## SUPPLIED ENTRIES
Lemma vote_event_same (r : Raft) ev (r' : Raft) (acts : list Action) :
  meta r' = meta r -> me r' = me r -> group r' = group r -> role r' = role r -> grants r' acts ->
  vote_event r ev (r', acts).
Proof.
  intros Hm. injection Hm as He Hv. intros. split_and!; try done; [|by right; left].
  apply persists_same. unfold meta. by rewrite He, Hv.
Qed.

Lemma raft_event_votes (d : Driver) ev o :
  (ev = EvElection -> 0 <= epoch (raft d) < u64_max) ->
  raft_event d ev = Some o -> vote_event (raft d) ev o.
Proof.
  intros He. destruct ev as [from m| | |c resp]; cbn [raft_event].
  - intros [= <-]. destruct (handle_step (raft d) from m) as (? & ? & ? & ? & ?). split_and!; try done.
    right. right. left. eauto.
  - intros [= <-]. destruct (is_leader (raft d)) eqn:El.
    + unfold tick_election. rewrite El. apply vote_event_same; try done. apply grants_nil.
    + destruct (tick_election_step (raft d) (He eq_refl) El) as (? & Hm & ? & ? & ? & ?). split_and!; try done.
      right. right. right. injection Hm as _ ->. done.
  - intros [= <-]. apply vote_event_same; try done. unfold heartbeat.
    destruct (is_leader (raft d)); [apply grants_replicate|apply grants_nil].
  - unfold propose. destruct (negb _); [done|]. set (r1 := set_log _ _).
    destruct (advance_commit_meta r1) as (Hm & Hr & Hme & Hg).
    pose proof (fun x => grants_advance x r1) as Ha.
    destruct (advance_commit r1) as [r2 acts]; cbn [fst snd] in *. intros [= <-]. apply vote_event_same; try done.
    apply (grants_app _ [_]); [by apply grants_one|]. apply grants_app; [apply grants_replicate|apply Ha].
Qed.

(** What a step, finished or crashed, does to a driver: the stored vote is the
  member's, it only moves forward, and a vote that was sent is in the store. *)
Definition driver_step (d : Driver) (ev : Event) (d' : Driver) (outs : list Out) : Prop :=
  disk d' (meta (raft d')) /\ meta_le (meta (raft d)) (meta (raft d')) /\
  (forall to ep, Net to (VoteResp ep true) ∈ outs -> meta (raft d') = (ep, Some to)) /\
  me (raft d') = me (raft d) /\ group (raft d') = group (raft d) /\ d_name d' = d_name d /\
  role_event (raft d) ev (raft d').

Lemma disk_meta4 (d : Driver) r :
  load_d1_meta (store d) (d_name d) = Ok (meta4 r) -> disk d (meta r).
Proof. intros H. exists (base_seq r), (base_epoch r). exact H. Qed.

Lemma sent_votes env (d : Driver) r acts to ep :
  grants r acts -> Net to (VoteResp ep true) ∈ (exec_actions env (set_raft d r) acts).2 -> meta r = (ep, Some to).
Proof. intros Hg [H|(? & ? & ? & ? & ? & _)]%exec_actions_sent; [by apply Hg|done]. Qed.

(** The store after executing [acts]: the new vote, or the old one when nothing
  was persisted. *)
Lemma exec_actions_disk env (d : Driver) r acts :
  disk d (meta (raft d)) ->
  disk (exec_actions env (set_raft d r) acts).1
    (if existsb is_persist_meta acts then meta r else meta (raft d)).
Proof.
  intros (bs & be & Hd). pose proof (exec_actions_meta env acts (set_raft d r)) as H.
  destruct (exec_actions_frame env (set_raft d r) acts) as [_ N]. unfold disk. rewrite N.
  cbn [d_name raft store set_raft] in *. rewrite H. destruct (existsb _ _); [|by exists bs, be].
  by exists (base_seq r), (base_epoch r).
Qed.

Lemma persists_existsb (r r' : Raft) acts :
  persists r (r', acts) -> (if existsb is_persist_meta acts then meta r' else meta r) = meta r'.
Proof.
  intros [_ Hp]. destruct (existsb is_persist_meta acts) eqn:Ex; [done|].
  destruct (decide (meta r' = meta r)) as [|Hne]; [done|]. apply Hp, before_sends_elem in Hne. cbn [snd] in Hne.
  assert (existsb is_persist_meta acts = true); [|congruence].
  apply existsb_exists. exists PersistMeta. split; [by apply list_elem_of_In|done].
Qed.

Lemma maybe_compact_disk env (d : Driver) :
  let d' := maybe_compact env d in
  disk d (meta (raft d)) ->
  disk d' (meta (raft d')) /\ meta (raft d') = meta (raft d) /\ me (raft d') = me (raft d) /\
  group (raft d') = group (raft d) /\ role (raft d') = role (raft d) /\ d_name d' = d_name d.
Proof.
  unfold maybe_compact. intros Hd. destruct (compact_settings env d) as [threshold keep].
  destruct (_ <=? threshold)%Z; [by split_and!|]. unfold compact. destruct (_ <=? _)%Z; [by split_and!|].
  destruct (entry (raft d) _); [|by split_and!]. split_and!; try done. apply disk_meta4.
  unfold put_meta. apply load_d1_meta_put.
Qed.

Lemma role_event_ext (r : Raft) ev (r1 r2 : Raft) :
  role r2 = role r1 -> meta r2 = meta r1 -> role_event r ev r1 -> role_event r ev r2.
Proof.
  intros Hr Hm. injection Hm as He Hv. unfold role_event, role_from, is_leader. by rewrite Hr, He, Hv.
Qed.

Lemma execute_driver_step env (d : Driver) ev r acts :
  disk d (meta (raft d)) -> vote_event (raft d) ev (r, acts) ->
  driver_step d ev (execute env (set_raft d r) acts).1 (execute env (set_raft d r) acts).2.
Proof.
  intros Hd (Hp & Hg & Hme & Hgr & Hro). pose proof (exec_actions_disk env d r acts Hd) as Hd1.
  rewrite (persists_existsb _ _ _ Hp) in Hd1. pose proof (sent_votes env d r acts) as Hs.
  destruct (exec_actions_frame env (set_raft d r) acts) as [R N]. unfold execute.
  destruct (exec_actions env (set_raft d r) acts) as [d1 outs]; cbn [fst snd raft d_name set_raft] in *.
  pose proof (maybe_compact_disk env d1) as Hc. rewrite R in Hc. cbv zeta in Hc.
  destruct (Hc Hd1) as (D2 & M2 & E2 & G2 & O2 & N2). unfold driver_step. cbn [fst snd raft d_name set_leadership].
  split_and!; try congruence.
  - exact D2.
  - rewrite M2. apply Hp.
  - intros to ep Hin. rewrite M2. by apply Hs.
  - by apply (role_event_ext _ _ r).
Qed.

Lemma step_driver_step env (d : Driver) ev :
  (ev = EvElection -> 0 <= epoch (raft d) < u64_max) -> disk d (meta (raft d)) ->
  driver_step d ev (step env d ev).1 (step env d ev).2.
Proof.
  intros He Hd. pose proof (raft_event_votes d ev) as Hv. destruct ev as [from m| | |c resp]; cbn [step raft_event] in *.
  - unfold on_net. destruct (handle (raft d) from m) as [r acts]. by apply execute_driver_step, Hv.
  - unfold on_election_timeout. destruct (tick_election (raft d)) as [r acts]. by apply execute_driver_step, Hv.
  - unfold on_heartbeat. rewrite <- (set_raft_same d) at 2 4. by apply execute_driver_step, Hv.
  - unfold driver_propose. destruct (propose (raft d) (encode_cmd c)) as [r [[seq acts]|err]].
    + set (d1 := set_waiting d (<[cmd_tag c := resp]> (pending d)) (<[seq := cmd_tag c]> (my_entries d))).
      change (set_waiting (set_raft d r) _ _) with (set_raft d1 r).
      apply (execute_driver_step env d1); [exact Hd|]. by apply (Hv (r, acts)).
    + unfold driver_step. split_and!; try done; [apply meta_le_refl| |by right; left].
      intros to ep Hin%list_elem_of_singleton. done.
Qed.

Lemma take_persist (acts : list Action) (k : nat) a :
  PersistMeta ∈ before_sends acts -> a ∈ take k acts -> is_send a = true -> PersistMeta ∈ take k acts.
Proof.
  revert k. induction acts as [|x acts IH]; intros [|k]; cbn [before_sends take]; try set_solver.
  destruct (is_send x) eqn:Ex; [set_solver|]. rewrite !elem_of_cons.
  intros [->|Hp] [->|Ha] Hs; auto; congruence.
Qed.

Lemma grants_take (r : Raft) acts k : grants r acts -> grants r (take k acts).
Proof. intros Hg to ep Hin. apply Hg. rewrite <- (take_drop k acts). set_solver. Qed.

Lemma crash_driver_step env (d d' : Driver) ev r acts k db lead p :
  (ev = EvElection -> 0 <= epoch (raft d) < u64_max) -> disk d (meta (raft d)) ->
  me (raft d) = p -> group (raft d) = Quorum.group (new p grp) -> d_name d = name ->
  raft_event d ev = Some (r, acts) ->
  driver_open p name grp (store (exec_actions env (set_raft d r) (take k acts)).1) db lead = Ok d' ->
  driver_step d ev d' (exec_actions env (set_raft d r) (take k acts)).2.
Proof.
  intros He Hd Hme Hgr Hn Hev Hopen. destruct (raft_event_votes d ev _ He Hev) as ([Hle Hp] & Hg & _ & _ & _).
  pose proof (exec_actions_disk env d r (take k acts) Hd) as (bs & be & Hd1).
  destruct (exec_actions_frame env (set_raft d r) (take k acts)) as [R N].
  rewrite N in Hd1. cbn [d_name set_raft] in Hd1. rewrite Hn in Hd1. unfold driver_open in Hopen.
  rewrite Hd1 in Hopen. set (m := if existsb _ _ then _ else _) in *. rewrite (surjective_pairing m) in Hopen.
  destruct (load_d1_log _ name) as [l|err]; [|done]. injection Hopen as <-.
  unfold driver_step. cbn [raft d_name store restore].
  assert (meta (restore p grp m.1 m.2 bs be l (default 0 (marker db))) = m) as -> by (symmetry; apply surjective_pairing).
  split_and!; try done.
  - exists bs, be. exact Hd1.
  - unfold m. destruct (existsb _ _); [exact Hle|apply meta_le_refl].
  - intros to ep Hin. assert (meta r = (ep, Some to)) as Hm by (eapply sent_votes; [by apply grants_take|done]).
    rewrite <- Hm. unfold m. destruct (existsb is_persist_meta (take k acts)) eqn:Ex; [done|].
    destruct (decide (meta r = meta (raft d))) as [|Hne]; [done|].
    assert (existsb is_persist_meta (take k acts) = true); [|congruence].
    apply existsb_exists. exists PersistMeta. split; [|done]. apply list_elem_of_In.
    apply exec_actions_sent in Hin as [Hin|(? & ? & ? & ? & ? & _)]; [|done].
    by eapply take_persist; [apply (Hp Hne)|exact Hin|].
  - by left.
Qed.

## WHAT YOU NEED TO DO
Read the material above and copy out each line holding "right".

## WRITTEN SOLUTION
  intros Hm. injection Hm as He Hv. intros. split_and!; try done; [|by right; left].
    right. right. left. eauto.
      right. right. right. injection Hm as _ ->. done.
    + unfold driver_step. split_and!; try done; [apply meta_le_refl| |by right; left].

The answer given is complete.